Definition taken_profile (name display : string) : Profile :=
  {| prof_Context := None; prof_Id := None; prof_Name := name; prof_Labels := [];
     prof_Repository := []; prof_BuildEnvironment := []; prof_Artifact := [];
     prof_PullRequest := []; prof_Release := []; prof_PipelineRun := []; prof_TaskRun := [];
     prof_Build := []; prof_Selection := []; prof_Remediate := None; prof_Alert := None;
     prof_Type := ""; prof_Version := ""; prof_DisplayName := display |}.

Definition ex_existing : gmap string Profile := {["my_profile" := taken_profile "my_profile" ""]}.

Lemma derived_name_fresh_witness :
  DeriveProfileNameFromDisplayName (taken_profile "" " My  profile! ") ex_existing
    = Ok "my_profile-1" ∧ ex_existing !! "my_profile-1" = None.
Proof.
  destruct (derived_name_fresh (taken_profile "" " My  profile! ") ex_existing)
    as (n & Hn & Hfree & _); [by unfold ex_existing; rewrite map_size_singleton|].
  assert (DeriveProfileNameFromDisplayName (taken_profile "" " My  profile! ") ex_existing
    = Ok "my_profile-1") as Hc by (vm_compute; reflexivity).
  rewrite Hn in Hc. injection Hc as Hc. rewrite Hc in Hn, Hfree. exact (conj Hn Hfree).
Defined.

## WHAT TO PRODUCE
Beginning with the line that holds "assert (DeriveProfileNameFromDisplayName (taken_profile", restate word for word every line down to the end of the data, and only those lines.

## RESULT OF THE EXERCISE
  assert (DeriveProfileNameFromDisplayName (taken_profile "" " My  profile! ") ex_existing
    = Ok "my_profile-1") as Hc by (vm_compute; reflexivity).
  rewrite Hn in Hc. injection Hc as Hc. rewrite Hc in Hn, Hfree. exact (conj Hn Hfree).
Defined.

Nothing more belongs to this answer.